Peacocks, the discount clothing retailer, will provide a range of adult fashions. Burger King will run a fast food outlet at the store.
A further two or three Big Ws are planned, although the company said it would monitor progress before pressing ahead with further expansion.
The Kingfisher chief executive, Sir Geoff Mulcahy, denied he was trying to create a Wal-Mart format in the UK, pointing out that Big W would not sell supermarket groceries.
"Wal-Mart is just one of a number of companies we look at around the world as a way of monitoring best practice," he said.
The comments came as Kingfisher announced a 15.3 per cent rise in underlying profits to pounds 830m in the year to January.
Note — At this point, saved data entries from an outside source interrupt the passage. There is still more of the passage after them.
Lemma NoDup_emitted c cutoff :
  NoDup (key <$> emitted rangeW rangeF c cutoff).
Proof.
  unfold emitted.
  pose proof (NoDup_rangeW (completed cutoff (windowStates c))) as Hnd.
  induction (rangeW (completed cutoff (windowStates c))) as [|[w ws] l IH];
    [constructor|].
  rewrite fmap_cons in Hnd. apply NoDup_cons in Hnd as [Hw Hnd].
  rewrite bind_cons, fmap_app. simpl.
  apply NoDup_app. split; [apply NoDup_windowResults|]. split; [|by apply IH].
  intros k Hk1 Hk2.
  apply list_elem_of_fmap in Hk1 as [r1 [-> Hr1]].
  apply list_elem_of_fmap in Hk2 as [r2 [Hk Hr2]].
  unfold windowResults in Hr1.
  apply list_elem_of_omap in Hr1 as [[f1 s1] [_ Hr1]]. simpl in Hr1.
  destruct (count s1 =? 0); [done|]. injection Hr1 as <-.
  apply list_elem_of_bind in Hr2 as [[w2 ws2] [Hr2 Hin]].
  unfold windowResults in Hr2.
  apply list_elem_of_omap in Hr2 as [[f2 s2] [_ Hr2]]. simpl in Hr2.
  destruct (count s2 =? 0); [done|]. injection Hr2 as <-.
  unfold key, resultOf in Hk. simpl in Hk. injection Hk as -> ->.
  apply Hw. apply list_elem_of_fmap. by exists (w2, ws2).
Qed.

(** C3. A flush at [cutoff] removes from the live map exactly the
    windows that end at or before [cutoff] and keeps every other window
    as it was; the results it offers to the output channel, one after
    the other, are one for each accumulator of a removed window whose
    count is not 0, none for a count of 0, and no pair twice; when the
    channel has room for them they are appended to its buffer. *)
Theorem flush_partitions_and_emits (c : Calculator) (cutoff : Z) :
  let c' := flushWindows rangeW rangeF c cutoff in
  let rs := emitted rangeW rangeF c cutoff in
  (forall w, windowStates c' !! w =
             if decide (w <= cutoff) then None else windowStates c !! w) /\
  seen c' = fold_left offer rs (seen c) /\
  NoDup (key <$> rs) /\
  (forall r, r ∈ rs <->
     exists w ws f s,
       windowStates c !! w = Some ws /\ w <= cutoff /\
       features ws !! f = Some s /\ count s <> 0 /\
       r = resultOf w ws f s) /\
  ((length rs <= room (output c))%nat ->
     buf (output c') = buf (output c) ++ rs).
Proof.
  cbv zeta. destruct (flush_seen c cutoff) as [Hseen Hwin].
  split; [|split; [exact Hseen|split; [apply NoDup_emitted|split]]].
  - intros w. rewrite Hwin. unfold retained.
    destruct (decide (w <= cutoff)) as [Hle|Hgt].
    + apply map_lookup_filter_None. right. intros ws _. simpl. lia.
    + destruct (windowStates c !! w) as [ws|] eqn:Hw.
      * apply map_lookup_filter_Some. split; [done|simpl; lia].
      * apply map_lookup_filter_None. by left.
  - apply elem_of_emitted.
  - intros Hroom. unfold seen in Hseen. rewrite offer_all in Hseen.
    injection Hseen as Hout _. rewrite Hout. simpl.
    by rewrite take_ge.
Qed.

(** C7. A send into a channel at capacity leaves the channel as it was
    and logs the warning; a flush always runs to its end: the first
    results fill the free slots, every later one is logged as dropped,
    and the completed windows are removed all the same. *)
Theorem flush_drops_when_full (c : Calculator) (cutoff : Z) :
  let c' := flushWindows rangeW rangeF c cutoff in
  let rs := emitted rangeW rangeF c cutoff in
  (forall c0 r,
     (cap (output c0) <= length (buf (output c0)))%nat ->
     sendResult c0 r =
       log c0 (mkEntry WarnLevel dropText
                 [FString "feature_name" (FeatureName r);
                  FTime "window_end" (WindowEnd r)])) /\
  buf (output c') = buf (output c) ++ take (room (output c)) rs /\
  cap (output c') = cap (output c) /\
  dropped (logger c') =
    dropped (logger c) ++ (key <$> drop (room (output c)) rs) /\
  windowStates c' = retained cutoff (windowStates c).
Proof.
  cbv zeta. split.
  - intros c0 r Hfull. unfold sendResult, trySend.
    destruct (Nat.ltb_spec (length (buf (output c0))) (cap (output c0)));
      [lia|reflexivity].
  - destruct (flush_seen c cutoff) as [Hseen Hwin].
    unfold seen in Hseen. rewrite offer_all in Hseen.
    injection Hseen as Hout Hlog. rewrite Hout, Hlog. done.
Qed.
End Order.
Sir Geoff said 1998 had been a landmark year for the group, capped by the merger of its B&Q do-it-yourself chain with Castorama of France in December. Kingfisher said the deal signalled that it was now a European retail group, with 40 per cent of its sales outside the UK. Two of its divisions - electricals and DIY - are now headquartered in France, Sir Geoff added.
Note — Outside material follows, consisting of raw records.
(** * Product listing page: table state, loader and cell renderers

    A shallow embedding of the three page variants of the repository:

    - [IndexPaged]: first script of [app/pages/index.vue] (lines 1-429),
      the page with hand-written "previous / next" pagination;
    - [IndexPlain]: second script of [app/pages/index.vue] (lines 430-795),
      the same page without pagination;
    - [Part000]: the compact page that lets the table widget paginate.

    Numbers of the page ([price], [rating], [progress], ...) are JavaScript
    numbers; every finite one is a rational, so they are embedded in [Q].
    Reactive [ref]s become fields of a state record and every callback
    becomes a function on that record.  An [async] function is cut at its
    [await]: the part before it, the continuation after a fulfilled promise
    and the [catch] continuation are three separate handlers, each of which
    runs to completion like any JavaScript callback. *)

From Stdlib Require Import ZArith QArith Qminmax Qround Qabs Lia Lqa.
From Stdlib Require Import Ascii String.
From Stdlib Require Import DecimalString DecimalPos DecimalN DecimalZ.
From stdpp Require Import base list gmap sets strings.

Local Open Scope Z_scope.

(** ** Data model *)

(** [type Product] of [index.vue] (lines 17-29); [id] and [stock] are whole
    numbers in the data the pages load. *)
Record Product := mkProduct {
  id : Z;
  title : string;
  description : string;
  price : Q;
  discountPercentage : Q;
  rating : Q;
  stock : Z;
  brand : string;
  category : string;
  thumbnail : string;
  images : list string
}.

(** The argument of [toast.add]. *)
Record Toast := mkToast {
  toast_title : string;
  toast_color : string;
  toast_icon : string
}.

(** ** JavaScript built-ins used by the pages *)

(** [Array.prototype.slice(start, end)]: negative bounds count from the
    end, both bounds are clamped to the length, an empty range gives the
    empty array. *)
Definition slice {A} (s e : Z) (l : list A) : list A :=
  let len := Z.of_nat (length l) in
  let k := if s <? 0 then Z.max (len + s) 0 else Z.min s len in
  let fin := if e <? 0 then Z.max (len + e) 0 else Z.min e len in
  take (Z.to_nat (fin - k)) (drop (Z.to_nat k) l).

(** [String.prototype.includes]: [needle] occurs somewhere in [hay]. *)
Fixpoint includes (needle hay : string) : bool :=
  String.prefix needle hay ||
  match hay with
  | EmptyString => false
  | String _ rest => includes needle rest
  end.

(** [Math.ceil(a / b)] for an integer [a] and a positive integer [b]. *)
Definition ceil_div (a b : Z) : Z := Qceiling (inject_Z a / inject_Z b).

(** Modelled from the spec: the [title] column filter of the table widget,
    whose code is not part of the repository.  The widget keeps, of the
    rows it was given, those whose title contains the filter text; the
    empty text keeps every row. *)
Definition filterRows (text : string) (rows : list Product) : list Product :=
  filter (λ p, includes text (title p) = true) rows.

(** ** [Array.prototype.sort] with a comparator that draws random numbers

    The comparator of [randomize] ignores its arguments and answers
    [Math.random() - 0.5].  [rng] is the sequence of numbers [Math.random]
    returns and the counter says how many have been drawn; the sort is an
    insertion sort that asks the comparator where the next element goes. *)
Section RandomSort.
Context {A : Type}.
Variable rng : nat → Q.

(** [() => Math.random() - 0.5], with the draw counter threaded. *)
Definition coin (n : nat) : Q * nat := ((rng n - (1 # 2))%Q, S n).

Fixpoint insert_by (x : A) (l : list A) (n : nat) : list A * nat :=
  match l with
  | [] => ([x], n)
  | y :: l' =>
      let '(c, n1) := coin n in
      if Qle_bool c 0 then (x :: y :: l', n1)
      else let '(r, n2) := insert_by x l' n1 in (y :: r, n2)
  end.

Fixpoint sort_by (l : list A) (n : nat) : list A * nat :=
  match l with
  | [] => ([], n)
  | x :: l' =>
      let '(sorted, n1) := sort_by l' n in
      insert_by x sorted n1
  end.
End RandomSort.

(** ** Cell renderers shared by the pages *)

(** Decimal digit [k] (for [0 <= k <= 9]) as a character. *)
Definition digit_char (k : Z) : ascii := ascii_of_nat (48 + Z.to_nat k).

(** A natural number in decimal, without leading zeros (["0"] for zero). *)
Definition decimal (n : Z) : string :=
  NilZero.string_of_uint (N.to_uint (Z.to_N n)).

(** The integer [n] for which [n / 10] is closest to [x], the larger one on
    a tie: the rounding step of [Number.prototype.toFixed(1)]. *)
Definition tenths (x : Q) : Z := Qfloor (10 * x + (1 # 2)).

(** [x.toFixed(1)] for a finite [x] below [10^21] in absolute value: a
    negative [x] is printed as ["-"] followed by the digits of [-x]. *)
Definition toFixed1 (x : Q) : string :=
  let sign := if Qle_bool 0 x then "" else "-" in
  let n := tenths (Qabs x) in
  sign +:+ decimal (n / 10) +:+ "." +:+ String (digit_char (n mod 10)) "".

(** What the rating cell hands to [h('div', { class }, text)]. *)
Record RatingCell := mkRatingCell {
  rating_class : string;
  rating_text : string
}.

(** [cell] of the [rating] column (identical in all three pages). *)
Definition ratingCell (row : Product) : RatingCell :=
  let rating := rating row in
  let textColor :=
    if Qle_bool (45 # 10) rating then "text-green-500" else "text-red-500" in
  mkRatingCell ("font-medium " +:+ textColor) (toFixed1 rating).

(** What the [#expanded] slot of [index.vue] renders for a row. *)
Record ExpandedPanel := mkExpandedPanel {
  panel_images : list string;
  panel_title : string;
  panel_description : string;
  panel_discount : Q;
  panel_stock : Z;
  panel_stock_color : string
}.

(** The [#expanded] template (lines 350-378 and 763-788). *)
Definition expandedPanel (row : Product) : ExpandedPanel :=
  mkExpandedPanel
    (slice 0 3 (images row))
    (title row)
    (description row)
    (discountPercentage row)
    (stock row)
    (if 50 <? stock row then "success" else "warning").

(** * The page with hand-written pagination ([index.vue], lines 1-429) *)
Module IndexPaged.

(** The refs of the script, the table-widget state the template and the
    columns act on (the [title] column filter, the row selection and the
    row expansion) and the part of the browser the callbacks act on: the
    interval timers that are still running, the next timer handle, the
    pending [setTimeout] callbacks, the fetches that have not answered yet,
    the toasts shown and the console. *)
Record State := mkState {
  data : list Product;
  loading : bool;
  progress : Q;
  progressInterval : option positive;
  currentPage : Z;
  itemsPerPage : Z;
  titleFilter : string;
  rowSelection : gset nat;
  expanded : gset Z;
  intervals : gset positive;
  nextTimer : positive;
  timeouts : nat;
  inflight : nat;
  toasts : list Toast;
  console : list string
}.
Kingfisher also announced plans to open 100 new stores this year, creating 4,800 new jobs. This includes the group's first store in China, which will be a B&Q in Shanghai. Four branches of B&Q have been opened in Taiwan.
Sir Geoff played down speculation that the company was looking out for a deal in Germany, saying it was concentrating on developing the businesses it had and on integrating Castorama. However, analysts still feel the group would like an electrical business in Germany to add to its Wegert chain.
The full-year group figures only included a one-month contribution from Castorama. B&Q was the best performer with profits up by 16 per cent and like-for-like sales up by over 5 per cent. However, Comet had a tougher time with profits flat and like-for-like sales marginally lower. Same- store sales across the company were up by 4.9 per cent.
The shares closed 17p lower at 793p.